*** EXTRACTED RECORDS

Ltac runs_free t :=
  match goal with |- context [run ?d ?a t] =>
    destruct (only_run (@off_log) (fun _ => False) d a t) as (ts & -> & Hts); [|intros r ?; apply finished_log|by cbn] end.
Lemma press_free b t : b <> LogcatStart -> b <> LogcatStop ->
  logcat (press b t).1 = logcat t /\ Forall log_free (press b t).2.
Proof.
  intros H1 H2. destruct b; try done; cbn [press]; unfold_buttons; try match goal with |- context [selected_app t] => destruct (selected_app t) end;
    try (runs_free t; intros; first [by apply swipe_only|by apply only_untold|by apply only_vdo]); try by cbn.
  - unfold reload. destruct (device t); cbn; split; try done. apply Forall_singleton, reload_free.
  - unfold toggle, shell. runs_free t. intros d. by apply only_vdo.
  - unfold do_pending. destruct (pending t) as [[m|pkg|pkg]|]; [..|by cbn].
    all: runs_free (with_pending None t); intros; first [by apply only_untold|by apply only_vdo].
Qed.
Lemma settle_free p t : log_free p -> log_free (settle p t).1 /\ logcat (settle p t).2 = logcat t.
Proof.
  intros H. revert t. induction H as [|d Hq|R c k Hc Hk IH]; intros t; cbn; [by split; [constructor|]|done|].
  destruct c; cbn in *; try (by split; [constructor|]); [apply IH|].
  destruct (IH tt (f t)) as (H1 & H2). by rewrite H2, Hc.
Qed.
Lemma serve_free answer p c k : log_free p -> serve answer p = Some (c, k) -> log_free k.
Proof.
  intros H. unfold serve. destruct H as [|d []|R c' k' Hc Hk]; [done|]. cbn. destruct (awaits c'); [|done]. intros [= <- <-]. apply Hk.
Qed.
Lemma effect_free lost answer l p : log_free p -> effect lost answer l p = [].
Proof. intros H. unfold effect. destruct H as [|d []|R c k Hc Hk]; [done|]. cbn. by destruct c. Qed.

(** ** The stream of a phone *)

(** The stream of [d] has read the lines [log]. *)
Definition stream_is (d : bytes) (log : list bytes) (l : logcats) : Prop :=
  exists i r, streams l !! d = Some i /\ readers l !! i = Some r /\ r_buffer r = buffer_of log.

******

Could you transcribe each entry exactly as it stands?

Ltac runs_free t :=
  match goal with |- context [run ?d ?a t] =>
    destruct (only_run (@off_log) (fun _ => False) d a t) as (ts & -> & Hts); [|intros r ?; apply finished_log|by cbn] end.
Lemma press_free b t : b <> LogcatStart -> b <> LogcatStop ->
  logcat (press b t).1 = logcat t /\ Forall log_free (press b t).2.
Proof.
  intros H1 H2. destruct b; try done; cbn [press]; unfold_buttons; try match goal with |- context [selected_app t] => destruct (selected_app t) end;
    try (runs_free t; intros; first [by apply swipe_only|by apply only_untold|by apply only_vdo]); try by cbn.
  - unfold reload. destruct (device t); cbn; split; try done. apply Forall_singleton, reload_free.
  - unfold toggle, shell. runs_free t. intros d. by apply only_vdo.
  - unfold do_pending. destruct (pending t) as [[m|pkg|pkg]|]; [..|by cbn].
    all: runs_free (with_pending None t); intros; first [by apply only_untold|by apply only_vdo].
Qed.
Lemma settle_free p t : log_free p -> log_free (settle p t).1 /\ logcat (settle p t).2 = logcat t.
Proof.
  intros H. revert t. induction H as [|d Hq|R c k Hc Hk IH]; intros t; cbn; [by split; [constructor|]|done|].
  destruct c; cbn in *; try (by split; [constructor|]); [apply IH|].
  destruct (IH tt (f t)) as (H1 & H2). by rewrite H2, Hc.
Qed.
Lemma serve_free answer p c k : log_free p -> serve answer p = Some (c, k) -> log_free k.
Proof.
  intros H. unfold serve. destruct H as [|d []|R c' k' Hc Hk]; [done|]. cbn. destruct (awaits c'); [|done]. intros [= <- <-]. apply Hk.
Qed.
Lemma effect_free lost answer l p : log_free p -> effect lost answer l p = [].
Proof. intros H. unfold effect. destruct H as [|d []|R c k Hc Hk]; [done|]. cbn. by destruct c. Qed.

(** ** The stream of a phone *)

(** The stream of [d] has read the lines [log]. *)
Definition stream_is (d : bytes) (log : list bytes) (l : logcats) : Prop :=
  exists i r, streams l !! d = Some i /\ readers l !! i = Some r /\ r_buffer r = buffer_of log.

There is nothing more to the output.